Doctors in Hull are advising people to be prepared by knowing where best to access local health care over the coming summer holidays.
Dr Dan Roper, NHS Hull Clinical Commissioning Group (CCG) chair said:
“Everyday illnesses such as hay fever and stomach upsets, plus scrapes and sprains can be inevitable during the summer holidays. Although we hope you don’t fall ill or get injured, it is best to know where to go for help before it happens.”
Help and advice available to those requiring medical treatment and advice includes:
- GP appointments: to make an appointment if you have an illness or injury which won’t go away but which isn’t an emergency
- GP walk in service: is available at Story Street Walk-in Centre, Wilberforce Health Centre, 6 – 10 Story Street, Hull, HU1 3SA. Open 8am – 8pm, 7 days a week, Tel: 01482 335180,
- Self-care: use over the counter medicines to treat minor ailments such as hay fever and stomach upsets.
- NHS 111: the number to call if you need medical help, but it is not an emergency. NHS 111 is available 24 hours a day, 365 days a year and calls are free from landlines and mobiles.

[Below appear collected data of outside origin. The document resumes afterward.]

(** * PyramidSolverGO: a shallow embedding of [PyramidSolver.go]

    Go strings are byte sequences and are modelled by [string]; a Go [int]
    that holds a card value or a count of pyramid slots is a [Z] (a value is
    at most 13 and a count at most the number of slots, so no wrap-around is
    written); slice indices and loop counters are [nat].  A run-time panic
    (index out of range) is [None], or [Panic] in the solver, whose recursion
    carries fuel.  Slices are immutable lists: the deep copies of
    [cloneState] make every child state independent of its parent, and the
    visited table, the one object the recursion shares, is passed along. *)

From Stdlib Require Import ZArith Ascii String Lia Sorted.
From stdpp Require Import base option list gmap strings pretty.

Local Open Scope Z_scope.

(** ** The Go library functions the program calls *)

Module Go.

(** [c < utf8.RuneSelf] *)
Definition isASCIIByte (c : ascii) : bool := (N_of_ascii c <? 128)%N.

Fixpoint isASCII (s : string) : bool :=
  match s with
  | EmptyString => true
  | String c s' => isASCIIByte c && isASCII s'
  end.

(** ['A' <= c && c <= 'Z'], then [c += 'a' - 'A'] *)
Definition lowerByte (c : ascii) : ascii :=
  let n := N_of_ascii c in
  if ((65 <=? n) && (n <=? 90))%N then ascii_of_N (n + 32) else c.

Fixpoint lowerASCII (s : string) : string :=
  match s with
  | EmptyString => EmptyString
  | String c s' => String (lowerByte c) (lowerASCII s')
  end.

(** [string(b)] for a byte [b]: the UTF-8 encoding of the code point [b],
    one byte below 0x80 and two bytes from 0x80 on. *)
Definition stringOfByte (b : ascii) : string :=
  let n := N_of_ascii b in
  if (n <? 128)%N then String b EmptyString
  else String (ascii_of_N (192 + n / 64))
         (String (ascii_of_N (128 + n mod 64)) EmptyString).

(** [strings.HasPrefix(s, prefix)] *)
Definition HasPrefix (s pre : string) : bool := String.prefix pre s.

(** [strings.Join(elems, sep)] *)
Fixpoint Join (elems : list string) (sep : string) : string :=
  match elems with
  | [] => EmptyString
  | [e] => e
  | e :: rest => e +:+ sep +:+ Join rest sep
  end.

(** The last byte [s[len(s)-1]] of a non-empty string. *)
Fixpoint lastByte (c : ascii) (s : string) : ascii :=
  match s with
  | EmptyString => c
  | String c' s' => lastByte c' s'
  end.

(** [%d] of a slice index. *)
Definition fmtNat (n : nat) : string := pretty n.

(** [%d] of an [int]. *)
Definition fmtInt (z : Z) : string := pretty z.

End Go.

(** ** Data model *)

Record ExposedCard := mkExposed {
  row : nat;
  col : nat;
  card : string;
  value : Z
}.

Record GameState := mkState {
  Pyramid : list (list string);
  Deck : list string;
  Waste : list string;
  Moves : list string
}.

- Minor injuries units (MIU): adults and children over 18 months old can visit your local minor injuries unit for injuries such as cuts, bites, sprains and scalds. You don’t need to be registered or to have an appointment.
|Bransholme Health Centre, Goodhart Road, Hull, HU7 4DW
Tel: 01482 344665
9am – 8pm every day
|Freedom Centre, Preston Road, Hull,
Tel: 01482 344580
Monday to Friday 9am – 5pm only
- Pharmacies: your local pharmacist or chemist can offer advice on illnesses and the best medicines to take.
- Minor Ailments Scheme: if you do not pay for prescriptions or for children under 16 years old, your local pharmacist may be able to prescribe medicines free-of-charge without you having to see a Doctor. Ask at your local pharmacy for further details.
Dr Roper adds:
“Visiting your local pharmacy or MIU can be a quick and effective way of treating minor injuries, illnesses and ailments without having to book an appointment with your GP. Anyone can attend a pharmacy or MIU to be seen by highly trained health professionals.”
Finally, calling 999 or visiting the Emergency Department should only be considered in emergencies and life-threatening situations such as, but not exclusively: loss of consciousness, acute confused state, fits, chest pain, breathing difficulties and severe bleeding. If you require emergency treatment call 999 or visit the Emergency Department immediately.